Once I am cleaned up, it is time to go eat. Jerome is in the habit of checking Trip Advisor for restaurant recommendations. It is a helpful tool, but I frequently prefer to wander and let my feet, my stomach, and the smells find restaurants these days. Nevertheless, I research Trip Advisor while he finishes cleaning up. Hey Jerome, Julio's restaurant is number 2 on Trip Advisor, with 1,100 reviews. We need to go back, I say. "I'm good with that. They were really kind and friendly," he replies.
We arrive, find a table, and place our order. "It is too bad Julio isn't here," says Jerome. He'll be here later, I'm sure, I say. After looking at the menu, I suggest we do a family-style meal and recommend ordering two dishes to share. We start with the stuffed eggplant with crème fraîche and fried feta.
Then fried riceballs and a House Salad to go with our 1 liter of red wine.
After we finish the plates, Julio brings us another plate. This one has two small golden pieces of warm cake. "This is traditional cake. You eat with your hands, no forks. Another Rakija? I have one with you," he says. The cake is unbelievably moist with just the right amount of sweetness. "What's in the cake?" asks Jerome. After a few minutes, Julio returns with his mom, "Flour, eggs, oil, honey, sugar," she says. It was fantastic! Thank you so much, I say.
We settle the bill a few minutes later, 2,400 Lek (20.5 euros). Unbelievable, it cost us roughly 10 euros each, I say to Jerome. "Yeah, and the wine was a big portion at 800 Lek (6.83 euros). We thank Julio for the great hospitality and food and return for the night.

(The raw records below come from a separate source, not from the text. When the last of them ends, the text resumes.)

Definition run_swarm (args : list Value) : option Value :=
  let prompt := match head args with Some v => as_str v | None => [] end in
  let panel := match args !! 1%nat with Some (VArray xs) => xs | _ => [] end in
  let budget_limit := default u64_max (args !! 2%nat ≫= budget_limit_cents) in
  let '(strategy, weights) := match args !! 3%nat with
                              | Some v => strategy_kind v
                              | None => (STRAT_MAJORITY, [])
                              end in
  let strat_name := strategy_name strategy in
  match panel with
  | [] => consensus_value None [] [] false strat_name
  | _ =>
      let '(replies, consumed, stopped) :=
        ask_panel prompt (strategy =? STRAT_FIRST_AGREED)%nat budget_limit panel [] 0 in
      let budget_exhausted := stopped || (budget_limit <? consumed) in
      match replies with
      | [] => consensus_value None [] [] budget_exhausted strat_name
      | _ =>
          let bodies := (λ r : Reply, r.1.2) <$> replies in
          let reply_structs := (λ r : Reply, reply_value r.1.1 r.1.2 0 r.2) <$> replies in
          '(majority, dissent_idxs) ← resolve strategy weights bodies (length replies);
          consensus_value majority (omap (λ i : nat, reply_structs !! i) dissent_idxs) reply_structs
            budget_exhausted strat_name
      end
  end.

(** ** Constructors without a receiver *)

(** [(dollars * 100.0).round().max(0.0) as u64]: ties away from zero, NaN
    and negative numbers to zero, saturating. *)
Definition cents_of_dollars (dollars : f64) : Z :=
  match fmul dollars (f64_of_Z 100) with
  | S754_finite false m e =>
      Z.min u64_max (if 0 <=? e then Zpos m * 2 ^ e else Z.shiftr (Zpos m + 2 ^ (- e - 1)) (- e))
  | S754_infinity false => u64_max
  | _ => 0
  end.

Definition ok_value (v : Value) : Value := VEnum 0 0 [v].
Definition err_value : Value := VEnum 0 1 [VUnit].

Definition str_arg (args : list Value) (i : nat) : option rstr := str_of (args !! i).

Definition text_ctor (name : string) (args : list Value) : option Value :=
  if bool_decide (name = "String.new") then Some (VStr [])
  else if bool_decide (name = "String.with_capacity") then Some (VStr [])
  else if bool_decide (name = "String.from_str") then Some (VStr (default [] (str_arg args 0)))
  else if bool_decide (name = "String.from_utf8") then
    Some (match from_utf8 (head args) with Some s => ok_value (VStr s) | None => err_value end)
  else if bool_decide (name = "Vec.new") then Some (VArray [])
  else if bool_decide (name = "Vec.with_capacity") then Some (VArray [])
  else if bool_decide (name = "Char.from_u32") then
    Some (match head args with
          | Some (VInt n _) => if is_scalar n then some_value (VChar n) else none_value
          | _ => none_value
          end)
  else None.

Definition named_member (provider : string) (args : list Value) : Value :=
  member_value (lit provider) (default [] (str_arg args 0)) None None false.

Definition swarm_ctor (name : string) (args : list Value) : option Value :=
  if bool_decide (name = "Member.anthropic") then Some (named_member "anthropic" args)
  else if bool_decide (name = "Member.openai") then Some (named_member "openai" args)
  else if bool_decide (name = "Member.gemini") then Some (named_member "gemini" args)
  else if bool_decide (name = "Member.bedrock") then Some (named_member "bedrock" args)
  else if bool_decide (name = "Member.mock") then
    Some (member_value (lit "mock") (default [] (str_arg args 0)) (Some (default [] (str_arg args 1)))
            (clamp_u64 <$> (args !! 2%nat ≫= as_int)) false)
  else if bool_decide (name = "Member.mock_error") then
    Some (member_value (lit "mock_error") (default [] (str_arg args 0))
            (Some (default [] (str_arg args 1))) (Some 0) true)
  else if bool_decide (name = "DollarBudget.new") || bool_decide (name = "SharedDollarBudget.new") then
    Some (budget_value (default 0 (clamp_u64 <$> (head args ≫= as_int))))
  else if bool_decide (name = "DollarBudget.from_dollars")
          || bool_decide (name = "SharedDollarBudget.from_dollars") then
    Some (budget_value (cents_of_dollars (match head args with
                                          | Some (VFloat f _) => f
                                          | Some (VInt n _) => f64_of_Z n
                                          | _ => S754_zero false
                                          end)))
  else if bool_decide (name = "DollarBudget.unbounded")
          || bool_decide (name = "SharedDollarBudget.unbounded") then Some (budget_value u64_max)
  else if bool_decide (name = "ConsensusStrategy.Majority") then Some (strategy_value STRAT_MAJORITY)
  else if bool_decide (name = "ConsensusStrategy.Unanimous") then Some (strategy_value STRAT_UNANIMOUS)
  else if bool_decide (name = "ConsensusStrategy.FirstAgreed") then Some (strategy_value STRAT_FIRST_AGREED)
  else if bool_decide (name = "ConsensusStrategy.WeightedVote")
          || bool_decide (name = "ConsensusStrategy.weighted_vote") then
    Some (weighted_strategy_value (u32_weights (head args)))
  else None.

Definition try_stdlib_ctor (name : string) (args : list Value) : option Value :=
  union (text_ctor name args) (swarm_ctor name args).
End swarm.
(** [self.stack.last().unwrap()]. *)
Definition top (i : Interp) : Res Frame := of_option (head (stack i)).
Definition upd_top (f : Frame → Frame) : M () := λ m,
  match stack (m_interp m) with
  | [] => Panicked
  | t :: s => Ret ((), mkMachine (set_stack (f t :: s) (m_interp m)) (m_host m))
  end.

Definition set_locals (l : list Value) (f : Frame) : Frame :=
  mkFrame (f_fn_id f) l (f_scope f) (f_block f) (f_pc f) (f_arenas f).
Definition set_pc (pc : nat) (f : Frame) : Frame :=
  mkFrame (f_fn_id f) (f_locals f) (f_scope f) (f_block f) pc (f_arenas f).
Definition jump (b : BlockId) (f : Frame) : Frame :=
  mkFrame (f_fn_id f) (f_locals f) (f_scope f) b 0 (f_arenas f).
Definition set_arenas (a : list ArenaId) (f : Frame) : Frame :=
  mkFrame (f_fn_id f) (f_locals f) (f_scope f) (f_block f) (f_pc f) a.

(** ** Places *)

Section read.
Context (deref : Value → Res Value).

Definition read_one (p : Projection) (v : Value) : Res Value :=
  match p with
  | PField i => Ret (read_field v i)
  | PTupleIndex i => Ret (read_tuple v i)
  | PDeref => deref v
  | PIndex _ => Ret v
  | PVariantField _ fi => Ret (read_variant_field v fi)
  end.

Fixpoint read_projs (ps : list Projection) (v : Value) : Res Value :=
  match ps with
  | [] => Ret v
  | p :: ps => w ← read_one p v; read_projs ps w
  end.
End read.

Fixpoint deref_value (n : nat) (locals : list Value) (v : Value) : Res Value :=
  match v with
  | VRef r =>
      match n with
      | O => Diverged
      | S n => read_projs (deref_value n locals) (ref_proj r) (default VUnit (locals !! ref_owner r))
      end
  | other => Ret other
  end.
Lemma digits_scalar radix upper n : 1 < radix <= 16 → 0 <= n → Forall scalar (digits radix upper n).
Proof.
  intros Hr Hn. unfold digits. apply Forall_fmap.
  apply Forall_impl with (P := λ d, 0 <= d < radix).
  - apply Forall_reverse, digits_rev_bound; lia.
  - intros d Hd. apply digit_scalar. lia.
Qed.

Lemma int_display_scalar n : Forall scalar (int_display n).
Proof.
  unfold int_display. destruct (Z.ltb_spec n 0); [apply Forall_app; split; [by apply lit_scalar|]|];
    apply digits_scalar; lia.
Qed.

Lemma join_scalar sep parts : Forall scalar sep → Forall (Forall scalar) parts → Forall scalar (join sep parts).
Proof.
  intros Hs. induction 1 as [|p ps Hp Hps IH]; [constructor|].
  destruct ps as [|q ps]; [done|].
  change (Forall scalar (p ++ sep ++ join sep (q :: ps))). by rewrite !Forall_app.
Qed.
End value_ok.

Ltac lit_ok := match goal with |- Forall scalar (lit _) => apply lit_scalar; reflexivity end.

(** What the model relies on of the standard library: strings are valid
    Unicode. *)
Class RustStdOk `(RustStd) := {
  f64_display_ok f : Forall scalar (f64_display f);
  f64_display_prec_ok p f : Forall scalar (f64_display_prec p f);
  str_debug_ok s : Forall scalar s → Forall scalar (str_debug s);
  char_debug_ok c : scalar c → Forall scalar (char_debug c);
  name_debug_ok s : Forall scalar (name_debug s);
  to_lowercase_ok s : Forall scalar s → Forall scalar (to_lowercase s);
  to_uppercase_ok s : Forall scalar s → Forall scalar (to_uppercase s);
  char_to_lowercase_ok c : scalar c → Forall scalar (char_to_lowercase c);
  char_to_uppercase_ok c : scalar c → Forall scalar (char_to_uppercase c);
}.

Section operators.
Context (R : Reference → Prop) `{Hstd : RustStd} `{!RustStdOk Hstd}.
Notation value_ok := (value_ok R).

Lemma family_debug_scalar f : Forall scalar (family_debug f).
Proof. destruct f; cbn [family_debug]; rewrite ?Forall_app; split_and?; try lit_ok. apply name_debug_ok. Qed.

Lemma as_str_scalar v : value_ok v → Forall scalar (as_str v).
Proof.
  assert (Hj : ∀ xs, Forall (λ v, value_ok v → Forall scalar (as_str v)) xs → Forall value_ok xs →
               Forall scalar (join (lit ", ") (List.map as_str xs))).
  { intros xs H1 H2. apply join_scalar; [lit_ok|]. induction H1; simpl; [constructor|].
    apply Forall_cons in H2 as [??]. constructor; auto. }
  induction v as [|b|n k|f k|s|c|n|n|xs IH|xs IH|a xs IH|a n xs IH|r|f|h|f c|] using Value_rec'; intros Hv;
    rewrite ?value_ok_tuple, ?value_ok_array, ?value_ok_struct, ?value_ok_enum in Hv; cbn [as_str];
    try lit_ok.
  - destruct b; lit_ok.
  - apply int_display_scalar.
  - apply f64_display_ok.
  - done.
  - by constructor.
  - rewrite Forall_app. split; [apply int_display_scalar|lit_ok].
  - rewrite Forall_app. split; [apply int_display_scalar|lit_ok].
  - rewrite !Forall_app. split_and!; try lit_ok. by apply Hj.
  - rewrite !Forall_app. split_and!; try lit_ok. by apply Hj.
  - rewrite !Forall_app. split_and!; try lit_ok. by apply Hj.
  - destruct xs as [|x xs]; rewrite ?Forall_app; split_and?; try lit_ok;
      [apply int_display_scalar..|]. by apply (Hj (x :: xs)).
  - rewrite !Forall_app. split_and!; try lit_ok. apply int_display_scalar.
  - rewrite !Forall_app. split_and!; try lit_ok. apply family_debug_scalar.
  - constructor.
Qed.

Lemma as_int_i128 v n : value_ok v → as_int v = Some n → in_i128 n.
Proof.
  destruct v; simpl; intros Hv [= <-]; [|done]. apply in_i128_small. destruct b; lia.
Qed.
Lemma default_int_i128 v : value_ok v → in_i128 (default 0 (as_int v)).
Proof.
  intros Hv. destruct (as_int v) as [n|] eqn:E; [by eapply as_int_i128|]. by apply in_i128_small.
Qed.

I frequently have days with experiences that stand out compared to other days while traveling. Today was a treasure. The natural beauty surrounding the historic sites was exceptional, unlike anything I had seen on my travels. Everything about Gjirokastër took me by surprise. Jerome and I talked about what a fantastic experience this was. I prefer to do just enough research to identify whether a city is worth exploring so that I can discover its story on my own. Occasionally, I leave some things undiscovered or "still on the table," as I like to say. In other situations, I have experiences like today where I am completely humbled and blown away multiple times during the day.
so many stories shared this day, in so many ways. and you were mentally and emotionally awake to experience them all. a day of dreams unfolding before you!